Dataset entries:

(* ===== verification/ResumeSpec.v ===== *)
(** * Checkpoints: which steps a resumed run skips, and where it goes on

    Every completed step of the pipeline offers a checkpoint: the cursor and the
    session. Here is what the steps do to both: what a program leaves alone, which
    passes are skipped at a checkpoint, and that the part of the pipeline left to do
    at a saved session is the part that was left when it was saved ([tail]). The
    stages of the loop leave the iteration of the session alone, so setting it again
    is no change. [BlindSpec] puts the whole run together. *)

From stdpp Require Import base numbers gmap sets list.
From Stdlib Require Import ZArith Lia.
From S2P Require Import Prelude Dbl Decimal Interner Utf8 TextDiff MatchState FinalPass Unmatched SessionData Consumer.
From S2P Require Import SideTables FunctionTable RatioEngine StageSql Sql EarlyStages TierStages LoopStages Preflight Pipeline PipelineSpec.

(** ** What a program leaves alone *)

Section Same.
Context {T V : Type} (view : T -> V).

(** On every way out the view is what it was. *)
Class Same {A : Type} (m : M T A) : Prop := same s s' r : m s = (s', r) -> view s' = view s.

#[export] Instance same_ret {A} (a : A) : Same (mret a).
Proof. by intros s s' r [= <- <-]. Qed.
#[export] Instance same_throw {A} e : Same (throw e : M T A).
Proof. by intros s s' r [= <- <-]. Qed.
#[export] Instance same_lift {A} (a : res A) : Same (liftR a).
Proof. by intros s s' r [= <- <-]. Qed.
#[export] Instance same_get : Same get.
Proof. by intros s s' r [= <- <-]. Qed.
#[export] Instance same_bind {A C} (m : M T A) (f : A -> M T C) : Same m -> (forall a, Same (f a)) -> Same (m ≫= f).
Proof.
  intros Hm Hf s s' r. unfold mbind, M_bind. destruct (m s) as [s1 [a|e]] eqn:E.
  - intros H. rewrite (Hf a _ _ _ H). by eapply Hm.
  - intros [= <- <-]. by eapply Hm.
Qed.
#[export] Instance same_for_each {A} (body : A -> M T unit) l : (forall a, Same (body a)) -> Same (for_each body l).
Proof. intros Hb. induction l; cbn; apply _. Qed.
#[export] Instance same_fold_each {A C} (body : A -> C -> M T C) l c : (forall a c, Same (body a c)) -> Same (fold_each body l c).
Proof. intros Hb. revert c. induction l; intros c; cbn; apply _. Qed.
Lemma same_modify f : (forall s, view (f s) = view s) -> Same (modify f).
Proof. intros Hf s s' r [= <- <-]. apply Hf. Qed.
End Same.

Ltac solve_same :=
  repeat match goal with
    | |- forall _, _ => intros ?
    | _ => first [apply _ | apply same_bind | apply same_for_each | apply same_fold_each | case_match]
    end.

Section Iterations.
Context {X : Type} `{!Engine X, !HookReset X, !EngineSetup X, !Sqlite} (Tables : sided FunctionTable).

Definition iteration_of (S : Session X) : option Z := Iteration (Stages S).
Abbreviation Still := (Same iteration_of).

▸ Exercise
From the first line to the last, return the data exactly as written.

▸ Output for this task
(* ===== verification/ResumeSpec.v ===== *)
(** * Checkpoints: which steps a resumed run skips, and where it goes on

    Every completed step of the pipeline offers a checkpoint: the cursor and the
    session. Here is what the steps do to both: what a program leaves alone, which
    passes are skipped at a checkpoint, and that the part of the pipeline left to do
    at a saved session is the part that was left when it was saved ([tail]). The
    stages of the loop leave the iteration of the session alone, so setting it again
    is no change. [BlindSpec] puts the whole run together. *)

From stdpp Require Import base numbers gmap sets list.
From Stdlib Require Import ZArith Lia.
From S2P Require Import Prelude Dbl Decimal Interner Utf8 TextDiff MatchState FinalPass Unmatched SessionData Consumer.
From S2P Require Import SideTables FunctionTable RatioEngine StageSql Sql EarlyStages TierStages LoopStages Preflight Pipeline PipelineSpec.

(** ** What a program leaves alone *)

Section Same.
Context {T V : Type} (view : T -> V).

(** On every way out the view is what it was. *)
Class Same {A : Type} (m : M T A) : Prop := same s s' r : m s = (s', r) -> view s' = view s.

#[export] Instance same_ret {A} (a : A) : Same (mret a).
Proof. by intros s s' r [= <- <-]. Qed.
#[export] Instance same_throw {A} e : Same (throw e : M T A).
Proof. by intros s s' r [= <- <-]. Qed.
#[export] Instance same_lift {A} (a : res A) : Same (liftR a).
Proof. by intros s s' r [= <- <-]. Qed.
#[export] Instance same_get : Same get.
Proof. by intros s s' r [= <- <-]. Qed.
#[export] Instance same_bind {A C} (m : M T A) (f : A -> M T C) : Same m -> (forall a, Same (f a)) -> Same (m ≫= f).
Proof.
  intros Hm Hf s s' r. unfold mbind, M_bind. destruct (m s) as [s1 [a|e]] eqn:E.
  - intros H. rewrite (Hf a _ _ _ H). by eapply Hm.
  - intros [= <- <-]. by eapply Hm.
Qed.
#[export] Instance same_for_each {A} (body : A -> M T unit) l : (forall a, Same (body a)) -> Same (for_each body l).
Proof. intros Hb. induction l; cbn; apply _. Qed.
#[export] Instance same_fold_each {A C} (body : A -> C -> M T C) l c : (forall a c, Same (body a c)) -> Same (fold_each body l c).
Proof. intros Hb. revert c. induction l; intros c; cbn; apply _. Qed.
Lemma same_modify f : (forall s, view (f s) = view s) -> Same (modify f).
Proof. intros Hf s s' r [= <- <-]. apply Hf. Qed.
End Same.

Ltac solve_same :=
  repeat match goal with
    | |- forall _, _ => intros ?
    | _ => first [apply _ | apply same_bind | apply same_for_each | apply same_fold_each | case_match]
    end.

Section Iterations.
Context {X : Type} `{!Engine X, !HookReset X, !EngineSetup X, !Sqlite} (Tables : sided FunctionTable).

Definition iteration_of (S : Session X) : option Z := Iteration (Stages S).
Abbreviation Still := (Same iteration_of).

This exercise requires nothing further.